Extracted material: Begin

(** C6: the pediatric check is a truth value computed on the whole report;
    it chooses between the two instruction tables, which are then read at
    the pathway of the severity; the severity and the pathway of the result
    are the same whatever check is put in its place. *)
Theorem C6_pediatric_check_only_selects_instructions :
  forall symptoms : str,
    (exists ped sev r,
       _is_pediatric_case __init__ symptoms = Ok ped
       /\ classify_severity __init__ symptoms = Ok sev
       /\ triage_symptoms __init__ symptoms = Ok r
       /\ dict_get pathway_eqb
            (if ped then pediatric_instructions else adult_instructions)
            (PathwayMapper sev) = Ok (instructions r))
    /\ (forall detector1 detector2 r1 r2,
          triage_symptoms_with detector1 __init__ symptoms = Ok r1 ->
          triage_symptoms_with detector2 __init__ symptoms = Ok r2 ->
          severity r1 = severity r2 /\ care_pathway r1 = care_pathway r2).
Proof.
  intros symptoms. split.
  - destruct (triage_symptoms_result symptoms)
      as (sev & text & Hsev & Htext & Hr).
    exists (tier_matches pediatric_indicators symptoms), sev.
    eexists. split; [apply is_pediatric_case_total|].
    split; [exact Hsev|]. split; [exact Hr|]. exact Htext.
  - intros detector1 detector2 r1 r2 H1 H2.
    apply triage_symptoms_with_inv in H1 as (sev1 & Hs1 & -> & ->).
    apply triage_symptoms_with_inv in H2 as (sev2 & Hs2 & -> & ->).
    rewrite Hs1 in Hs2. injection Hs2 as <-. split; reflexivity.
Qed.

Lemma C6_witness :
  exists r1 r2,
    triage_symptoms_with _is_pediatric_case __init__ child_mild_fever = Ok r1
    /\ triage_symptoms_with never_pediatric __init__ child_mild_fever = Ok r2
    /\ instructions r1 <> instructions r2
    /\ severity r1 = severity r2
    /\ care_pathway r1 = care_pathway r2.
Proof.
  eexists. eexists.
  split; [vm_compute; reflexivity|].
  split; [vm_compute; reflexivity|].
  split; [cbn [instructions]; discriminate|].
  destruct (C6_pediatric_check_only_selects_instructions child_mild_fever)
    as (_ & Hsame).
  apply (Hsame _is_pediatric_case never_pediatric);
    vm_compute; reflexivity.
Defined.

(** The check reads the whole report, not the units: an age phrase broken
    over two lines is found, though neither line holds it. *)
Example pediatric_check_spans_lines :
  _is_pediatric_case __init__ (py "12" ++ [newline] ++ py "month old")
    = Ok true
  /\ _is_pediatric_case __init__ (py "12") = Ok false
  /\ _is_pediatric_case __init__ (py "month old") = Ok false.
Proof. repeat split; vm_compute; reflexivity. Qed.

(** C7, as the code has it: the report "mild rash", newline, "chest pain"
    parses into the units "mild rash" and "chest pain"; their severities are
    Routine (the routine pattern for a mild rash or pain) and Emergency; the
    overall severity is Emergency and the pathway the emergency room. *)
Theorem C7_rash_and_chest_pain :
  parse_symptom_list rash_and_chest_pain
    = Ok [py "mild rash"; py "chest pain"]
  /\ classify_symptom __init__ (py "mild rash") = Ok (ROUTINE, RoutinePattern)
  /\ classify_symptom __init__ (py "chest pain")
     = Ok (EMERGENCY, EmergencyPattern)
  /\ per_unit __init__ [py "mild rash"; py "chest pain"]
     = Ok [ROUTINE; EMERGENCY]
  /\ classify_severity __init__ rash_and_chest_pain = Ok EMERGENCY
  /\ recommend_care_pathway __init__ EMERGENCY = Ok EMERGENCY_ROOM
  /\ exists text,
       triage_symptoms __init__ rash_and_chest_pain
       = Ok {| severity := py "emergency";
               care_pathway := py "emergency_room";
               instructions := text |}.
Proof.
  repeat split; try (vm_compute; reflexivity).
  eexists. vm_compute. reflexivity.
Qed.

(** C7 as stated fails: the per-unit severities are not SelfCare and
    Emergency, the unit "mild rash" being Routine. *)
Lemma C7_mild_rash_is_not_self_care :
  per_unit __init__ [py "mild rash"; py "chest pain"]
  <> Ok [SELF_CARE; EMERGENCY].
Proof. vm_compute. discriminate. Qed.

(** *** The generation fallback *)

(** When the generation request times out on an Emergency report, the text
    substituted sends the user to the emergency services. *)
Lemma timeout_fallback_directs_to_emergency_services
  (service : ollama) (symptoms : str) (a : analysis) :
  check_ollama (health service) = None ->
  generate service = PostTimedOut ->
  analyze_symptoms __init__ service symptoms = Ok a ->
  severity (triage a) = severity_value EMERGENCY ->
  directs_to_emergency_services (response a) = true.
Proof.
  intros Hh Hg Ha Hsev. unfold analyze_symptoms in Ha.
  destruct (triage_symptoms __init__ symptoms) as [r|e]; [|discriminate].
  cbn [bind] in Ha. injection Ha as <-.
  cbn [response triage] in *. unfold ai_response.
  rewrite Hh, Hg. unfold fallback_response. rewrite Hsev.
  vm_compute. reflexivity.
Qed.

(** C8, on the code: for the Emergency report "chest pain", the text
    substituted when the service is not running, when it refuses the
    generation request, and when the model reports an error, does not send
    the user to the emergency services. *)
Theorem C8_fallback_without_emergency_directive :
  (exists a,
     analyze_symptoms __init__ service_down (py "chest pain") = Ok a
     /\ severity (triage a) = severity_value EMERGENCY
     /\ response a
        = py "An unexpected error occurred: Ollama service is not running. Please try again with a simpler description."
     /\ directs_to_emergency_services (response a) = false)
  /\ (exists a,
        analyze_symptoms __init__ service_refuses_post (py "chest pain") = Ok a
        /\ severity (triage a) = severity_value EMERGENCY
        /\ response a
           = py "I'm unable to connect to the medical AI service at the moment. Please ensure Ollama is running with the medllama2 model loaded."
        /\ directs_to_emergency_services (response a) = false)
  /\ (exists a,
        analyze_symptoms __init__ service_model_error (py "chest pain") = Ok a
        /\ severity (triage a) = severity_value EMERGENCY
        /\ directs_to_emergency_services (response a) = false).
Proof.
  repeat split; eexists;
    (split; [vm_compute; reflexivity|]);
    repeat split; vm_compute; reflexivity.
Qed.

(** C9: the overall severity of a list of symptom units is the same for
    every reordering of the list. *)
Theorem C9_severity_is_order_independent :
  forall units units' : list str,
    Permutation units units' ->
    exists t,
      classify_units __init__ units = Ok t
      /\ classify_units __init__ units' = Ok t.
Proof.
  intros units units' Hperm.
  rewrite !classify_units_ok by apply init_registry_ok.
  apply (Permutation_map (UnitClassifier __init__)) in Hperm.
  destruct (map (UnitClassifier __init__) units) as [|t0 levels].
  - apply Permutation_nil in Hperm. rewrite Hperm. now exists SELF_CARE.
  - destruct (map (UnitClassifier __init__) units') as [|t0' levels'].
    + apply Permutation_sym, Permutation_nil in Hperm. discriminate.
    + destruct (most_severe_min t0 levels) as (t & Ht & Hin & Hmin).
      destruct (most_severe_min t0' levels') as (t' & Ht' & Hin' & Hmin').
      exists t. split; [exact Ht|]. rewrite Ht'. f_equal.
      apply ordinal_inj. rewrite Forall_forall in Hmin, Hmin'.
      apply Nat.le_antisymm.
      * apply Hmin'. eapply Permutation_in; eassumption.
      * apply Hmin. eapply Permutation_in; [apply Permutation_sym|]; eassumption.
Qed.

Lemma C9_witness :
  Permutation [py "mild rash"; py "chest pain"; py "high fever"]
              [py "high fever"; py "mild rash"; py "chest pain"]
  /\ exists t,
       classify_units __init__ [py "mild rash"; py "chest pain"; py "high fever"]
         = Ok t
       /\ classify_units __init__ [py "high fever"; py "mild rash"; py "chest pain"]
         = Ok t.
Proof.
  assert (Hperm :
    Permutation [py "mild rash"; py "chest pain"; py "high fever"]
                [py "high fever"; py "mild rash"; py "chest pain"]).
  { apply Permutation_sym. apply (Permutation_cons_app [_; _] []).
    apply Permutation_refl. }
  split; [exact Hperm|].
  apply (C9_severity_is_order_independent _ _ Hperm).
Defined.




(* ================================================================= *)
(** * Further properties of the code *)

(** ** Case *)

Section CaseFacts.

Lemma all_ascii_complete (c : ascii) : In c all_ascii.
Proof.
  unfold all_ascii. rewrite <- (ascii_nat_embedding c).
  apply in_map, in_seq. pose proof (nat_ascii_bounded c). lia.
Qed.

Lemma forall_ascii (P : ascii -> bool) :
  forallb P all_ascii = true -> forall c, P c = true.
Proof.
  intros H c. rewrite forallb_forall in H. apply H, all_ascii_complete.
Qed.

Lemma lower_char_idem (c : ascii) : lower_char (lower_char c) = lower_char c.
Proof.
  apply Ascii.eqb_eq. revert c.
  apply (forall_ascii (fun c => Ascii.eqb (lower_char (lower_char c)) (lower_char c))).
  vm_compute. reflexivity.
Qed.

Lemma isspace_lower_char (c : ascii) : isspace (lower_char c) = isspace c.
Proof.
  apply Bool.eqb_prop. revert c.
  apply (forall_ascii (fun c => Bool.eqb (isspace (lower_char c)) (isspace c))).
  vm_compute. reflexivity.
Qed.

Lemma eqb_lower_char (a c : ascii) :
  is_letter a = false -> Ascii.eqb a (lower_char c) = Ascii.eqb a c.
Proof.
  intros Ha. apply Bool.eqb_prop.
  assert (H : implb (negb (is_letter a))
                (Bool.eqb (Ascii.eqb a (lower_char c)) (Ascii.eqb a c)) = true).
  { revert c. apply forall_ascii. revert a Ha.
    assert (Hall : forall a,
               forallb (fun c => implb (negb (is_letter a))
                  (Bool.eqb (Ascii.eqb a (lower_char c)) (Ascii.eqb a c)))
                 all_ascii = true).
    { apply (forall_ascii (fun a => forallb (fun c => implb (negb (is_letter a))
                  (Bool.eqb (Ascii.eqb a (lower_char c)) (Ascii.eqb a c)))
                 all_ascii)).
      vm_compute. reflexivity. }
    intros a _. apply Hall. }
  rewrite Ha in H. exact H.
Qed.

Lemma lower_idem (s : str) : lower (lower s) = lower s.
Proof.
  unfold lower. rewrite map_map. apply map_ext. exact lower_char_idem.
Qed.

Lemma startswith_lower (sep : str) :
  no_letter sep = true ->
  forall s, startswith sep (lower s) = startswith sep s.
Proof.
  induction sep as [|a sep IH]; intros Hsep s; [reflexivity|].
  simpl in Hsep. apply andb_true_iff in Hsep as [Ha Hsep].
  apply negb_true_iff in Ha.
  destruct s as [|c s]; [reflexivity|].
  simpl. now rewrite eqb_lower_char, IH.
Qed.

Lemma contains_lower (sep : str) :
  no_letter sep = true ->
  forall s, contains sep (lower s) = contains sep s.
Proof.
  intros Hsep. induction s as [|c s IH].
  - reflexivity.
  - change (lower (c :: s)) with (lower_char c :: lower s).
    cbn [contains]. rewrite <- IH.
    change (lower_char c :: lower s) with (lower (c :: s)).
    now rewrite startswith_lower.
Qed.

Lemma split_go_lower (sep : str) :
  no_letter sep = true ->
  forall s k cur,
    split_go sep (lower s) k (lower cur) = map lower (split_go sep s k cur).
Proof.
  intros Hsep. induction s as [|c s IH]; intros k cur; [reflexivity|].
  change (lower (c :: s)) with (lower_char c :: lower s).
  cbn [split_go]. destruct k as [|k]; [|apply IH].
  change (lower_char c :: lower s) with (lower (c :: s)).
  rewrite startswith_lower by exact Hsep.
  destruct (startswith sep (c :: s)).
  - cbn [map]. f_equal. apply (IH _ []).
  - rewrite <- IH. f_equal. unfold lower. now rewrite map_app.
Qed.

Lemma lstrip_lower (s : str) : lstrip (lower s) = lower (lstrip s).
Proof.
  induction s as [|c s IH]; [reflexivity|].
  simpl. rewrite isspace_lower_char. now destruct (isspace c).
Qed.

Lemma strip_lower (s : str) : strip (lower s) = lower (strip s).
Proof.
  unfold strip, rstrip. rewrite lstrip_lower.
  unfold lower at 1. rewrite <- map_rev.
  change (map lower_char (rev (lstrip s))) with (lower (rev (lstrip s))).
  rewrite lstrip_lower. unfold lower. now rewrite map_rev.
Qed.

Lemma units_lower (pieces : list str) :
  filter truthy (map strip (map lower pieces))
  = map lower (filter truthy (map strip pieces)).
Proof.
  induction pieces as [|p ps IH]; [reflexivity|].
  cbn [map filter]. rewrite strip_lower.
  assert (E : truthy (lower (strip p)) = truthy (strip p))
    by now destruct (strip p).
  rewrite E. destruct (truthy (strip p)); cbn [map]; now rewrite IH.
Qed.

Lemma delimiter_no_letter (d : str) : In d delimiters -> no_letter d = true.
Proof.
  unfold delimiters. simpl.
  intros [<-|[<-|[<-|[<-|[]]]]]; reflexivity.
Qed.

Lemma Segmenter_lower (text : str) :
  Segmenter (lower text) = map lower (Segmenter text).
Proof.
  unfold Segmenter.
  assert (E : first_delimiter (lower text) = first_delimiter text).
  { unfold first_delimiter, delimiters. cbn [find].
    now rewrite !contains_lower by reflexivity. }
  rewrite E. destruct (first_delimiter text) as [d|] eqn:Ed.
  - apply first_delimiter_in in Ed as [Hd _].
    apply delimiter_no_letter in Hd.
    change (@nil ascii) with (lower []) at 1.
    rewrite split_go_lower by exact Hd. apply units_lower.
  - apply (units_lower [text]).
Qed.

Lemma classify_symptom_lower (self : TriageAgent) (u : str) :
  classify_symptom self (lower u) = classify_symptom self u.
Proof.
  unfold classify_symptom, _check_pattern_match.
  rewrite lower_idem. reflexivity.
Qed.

Extracted material: End

## How to complete this task
Retype exactly, and only, the lines above from the one where "induction pieces as" occurs up to and including the one where "now rewrite !contains_lower" occurs.

## Written solution
  induction pieces as [|p ps IH]; [reflexivity|].
  cbn [map filter]. rewrite strip_lower.
  assert (E : truthy (lower (strip p)) = truthy (strip p))
    by now destruct (strip p).
  rewrite E. destruct (truthy (strip p)); cbn [map]; now rewrite IH.
Qed.

Lemma delimiter_no_letter (d : str) : In d delimiters -> no_letter d = true.
Proof.
  unfold delimiters. simpl.
  intros [<-|[<-|[<-|[<-|[]]]]]; reflexivity.
Qed.

Lemma Segmenter_lower (text : str) :
  Segmenter (lower text) = map lower (Segmenter text).
Proof.
  unfold Segmenter.
  assert (E : first_delimiter (lower text) = first_delimiter text).
  { unfold first_delimiter, delimiters. cbn [find].
    now rewrite !contains_lower by reflexivity. }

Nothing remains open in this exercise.